Die Gruppe – bestehend aus dem spanisch-amerikanischen Astronauten Michael López-Alegría, dem US-Unternehmer Larry Connor, dem israelischen Unternehmer Eytan Stibbe und dem kanadischen Investor Mark Pathy – war am 8. April mit einer "Crew Dragon"-Raumkapsel vom Weltraumbahnhof Cape Canaveral im US-Bundesstaat Florida gestartet.

Organisiert wurde die Reise zur ISS vom privaten Raumfahrtunternehmen Axiom Space, in Zusammenarbeit mit der US-Weltraumbehörde Nasa und SpaceX, einer Firma von Milliardär Elon Musk.

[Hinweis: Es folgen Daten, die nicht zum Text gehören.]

(* ===== verification/Local.v ===== *)
(** The STRM tree, its backups and the mounted media as the services see them
    ([src/internal/service/media.go], [replacement.go]): the calls of packages [os] and
    [path/filepath], each answered by the operating system.

    CloudDrive2, Emby and the administrator change these trees at any time, so an answer may
    be anything: [Local] gives it after a history of requests, as [Remote] does for the
    providers.  What the download and upload paths do to files of their own is in
    [FileSys.v]. *)
From S2P Require Import Prelude GoStrings GoPath Sql Schema Accounts FileSys Remote.
From Stdlib Require Import Ascii.

Class Local := {
  lo_do : history → local_op → res unit;
  lo_info : history → local_op → res file_info;
  lo_text : history → local_op → res string;
  lo_names : history → local_op → res (list string);
  lo_walk : history → string → walk;
  lo_cwd : string                              (* the working directory, for [filepath.Abs] *)
}.

Section Local.
Context `{Env} `{Ctx} `{Sleep} `{Remote} `{Local}.
Abbreviation Pi := (M Pipe).

(** An answer that is not a Go result. *)
Definition observe {A} (ask : history → A) (record : A → action) : Pi A := λ w,
  let s := w_db w in
  let r := ask (pi_log s) in
  (Ok r, tick w (mkPipe (pi_db s) (pi_files s) (pi_log s ++ [record r]))).

Definition os_do (op : local_op) : Pi unit := call (λ h, lo_do h op) (ADo op).
Definition os_info (op : local_op) : Pi file_info := call (λ h, lo_info h op) (AInfo op).
Definition os_text (op : local_op) : Pi string := call (λ h, lo_text h op) (AText op).
Definition os_names (op : local_op) : Pi (list string) := call (λ h, lo_names h op) (ANames op).
Definition walk_dir (root : string) : Pi walk := observe (λ h, lo_walk h root) (AWalk root).

Definition is_dir (i : file_info) : bool := bool_decide (fi_type i = FDir).
Definition is_symlink (t : file_type) : bool := bool_decide (t = FSymlink).

(** [result, _ := m]. *)
Definition or_zero {A} (zero : A) (m : Pi A) : Pi A := r ← attempt m; mret match r with Ok a => a | Err _ => zero end.

(** ** Roots *)

(** [permissions&0055 == 0055]. *)
Definition readable_bits : Z := 45.
Definition ensureReadableDirectory (path : string) (i : file_info) : Pi unit :=
  if Z.eqb (Z.land (fi_perm i) readable_bits) readable_bits then mret tt
  else os_do (LChmod path (Z.lor (fi_perm i) readable_bits)).

(** [filepath.Abs]. *)
Definition absolute (path : string) : string := if is_abs path then clean path else join_path [lo_cwd; path].

Definition canonicalRoot (path : string) (create : bool) : Pi string :=
  let absolute := absolute path in
  _ ← (if create then os_do (LMkdirAll absolute) else mret tt);
  resolved ← os_text (LEval absolute);
  _ ← (if create then i ← os_info (LStat resolved); ensureReadableDirectory resolved i else mret tt);
  mret resolved.

End Local.

(** * Orderly runs

    [orderly J m]: every request [m] makes is allowed by [J], which sees all requests made
    before it. *)

Definition orderly (J : history → action → Prop) (s s' : Pipe) : Prop :=
  ∃ l, pi_log s' = pi_log s ++ l ∧ ∀ l1 a l2, l = l1 ++ a :: l2 → J (pi_log s ++ l1) a.

#[global] Instance orderly_preorder J : PreOrder (orderly J).
Proof.
  split.
  - intros s. exists []. split; [by rewrite app_nil_r|]. intros [|? ?] ? ? [=].
  - intros s1 s2 s3 (l & E & HJ) (l' & E' & HJ'). exists (l ++ l'). rewrite E', E, app_assoc. split; [done|].
    intros l1 a l2 Hl. symmetry in Hl. apply app_eq_inv in Hl as [(k & -> & Hk)|(k & -> & Hk)].
    + specialize (HJ' k a l2 Hk). by rewrite E, <-app_assoc in HJ'.
    + destruct k as [|b k]; simplify_eq/=; [|by eapply HJ].
      rewrite app_nil_r in E. specialize (HJ' [] a l2 eq_refl). by rewrite E, app_nil_r in HJ'.
Qed.

Lemma orderly_nil J s s' : pi_log s' = pi_log s → orderly J s s'.
Proof. intros E. exists []. split; [by rewrite E, app_nil_r|]. intros [|? ?] ? ? [=]. Qed.

Lemma orderly_one J s s' a : pi_log s' = pi_log s ++ [a] → J (pi_log s) a → orderly J s s'.
Proof.
  intros E Ha. exists [a]. split; [done|]. intros [|b l1] a' l2 Hl; simplify_eq/=; [by rewrite app_nil_r|].
  by destruct l1.
Qed.

(** The same, after a state that is already there. *)
Lemma orderly_snoc J s s1 s2 a : orderly J s s1 → pi_log s2 = pi_log s1 ++ [a] → J (pi_log s1) a → orderly J s s2.
Proof. intros Hs E Ha. etrans; [exact Hs|]. by eapply orderly_one. Qed.

Lemma orderly_weaken (J J' : history → action → Prop) s s' : (∀ h a, J h a → J' h a) → orderly J s s' → orderly J' s s'.
Proof. intros HJ (l & E & Hl). exists l. split; [done|]. eauto. Qed.

Section Orderly.
Context (J : history → action → Prop) `{Env} `{Ctx} `{Sleep} `{Remote} `{Local}.

Lemma ord_call {A} (ask : history → res A) record : (∀ h r, J h (record r)) → keeps (orderly J) (call ask record).
Proof. intros HJ w. apply wp_call. intros n. by eapply orderly_one. Qed.

Lemma ord_observe {A} (ask : history → A) record : (∀ h r, J h (record r)) → keeps (orderly J) (observe ask record).
Proof. intros HJ w. unfold wp, observe. simpl. by eapply orderly_one. Qed.

Lemma ord_on_db {A} (m : M Database A) : keeps (orderly J) (on_db m).
Proof. intros w. apply wp_on_db, wp_intro. intros r w' _. by apply orderly_nil. Qed.

Lemma ord_ctx_live : keeps (orderly J) ctx_live.
Proof. intros w. apply wp_ctx_live; intros; by apply orderly_nil. Qed.
Lemma ord_ctx_over : keeps (orderly J) ctx_over.
Proof. intros w. apply wp_ctx_over; intros; by apply orderly_nil. Qed.
Lemma ord_sleep d : keeps (orderly J) (sleepContext d).
Proof. intros w. apply wp_sleep; intros; by apply orderly_nil. Qed.
Lemma ord_try {A} (m : M Pipe A) : keeps (orderly J) m → keeps (orderly J) (try_ m).
Proof. intros Hm. apply keeps_bind; [apply _|by apply keeps_attempt|]. intros. apply keeps_ret, _. Qed.
Lemma ord_or_zero {A} (z : A) (m : M Pipe A) : keeps (orderly J) m → keeps (orderly J) (or_zero z m).
Proof. intros Hm. apply keeps_bind; [apply _|by apply keeps_attempt|]. intros. apply keeps_ret, _. Qed.
End Orderly.

#[export] Hint Resolve ord_call ord_observe ord_on_db ord_ctx_live ord_ctx_over ord_sleep ord_try ord_or_zero : keeps.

Einzelne Weltraumtouristen gab es auf der ISS schon mehrfach, bei der sogenannten Ax-1-Mission handelte es sich aber um die erste komplett private Crew. "Der Erfolg dieser ersten privaten Astronautenmission zur Internationalen Raumstation ist ein wichtiger Schritt, um Raumfahrern Möglichkeiten zu eröffnen und das Ziel der Nasa zu erreichen, kommerzielle Geschäfte außerhalb des Planeten im erdnahen Orbit zu ermöglichen", sagte Nasa-Chef Bill Nelson.

Rückreise verzögert

Die Axiom-Flieger hatten eigentlich nur acht Tage an Bord der Station bleiben sollen - daraus wurden wegen der Wetterprobleme nun gut zwei Wochen. Neben dem Genuss der Schwerelosigkeit und einzigartigen Ausblicken auf die Erde sollten die Astronauten aber auch mehr als 25 wissenschaftliche Experimente durchfĂĽhren.

Für den Flug sollen die Axiom-Passagiere Medienberichten zufolge jeweils rund 55 Millionen Dollar (etwa 50 Millionen Euro) bezahlt haben. Als Weltraumtouristen sähen sie sich aber nicht, hatte Kommandant López-Alegría im Vorfeld betont. "Ich denke, der Weltraumtourismus hat eine wichtige Rolle, aber darum geht es hier nicht. Das ist definitiv kein Urlaub für meine Crew-Mitglieder."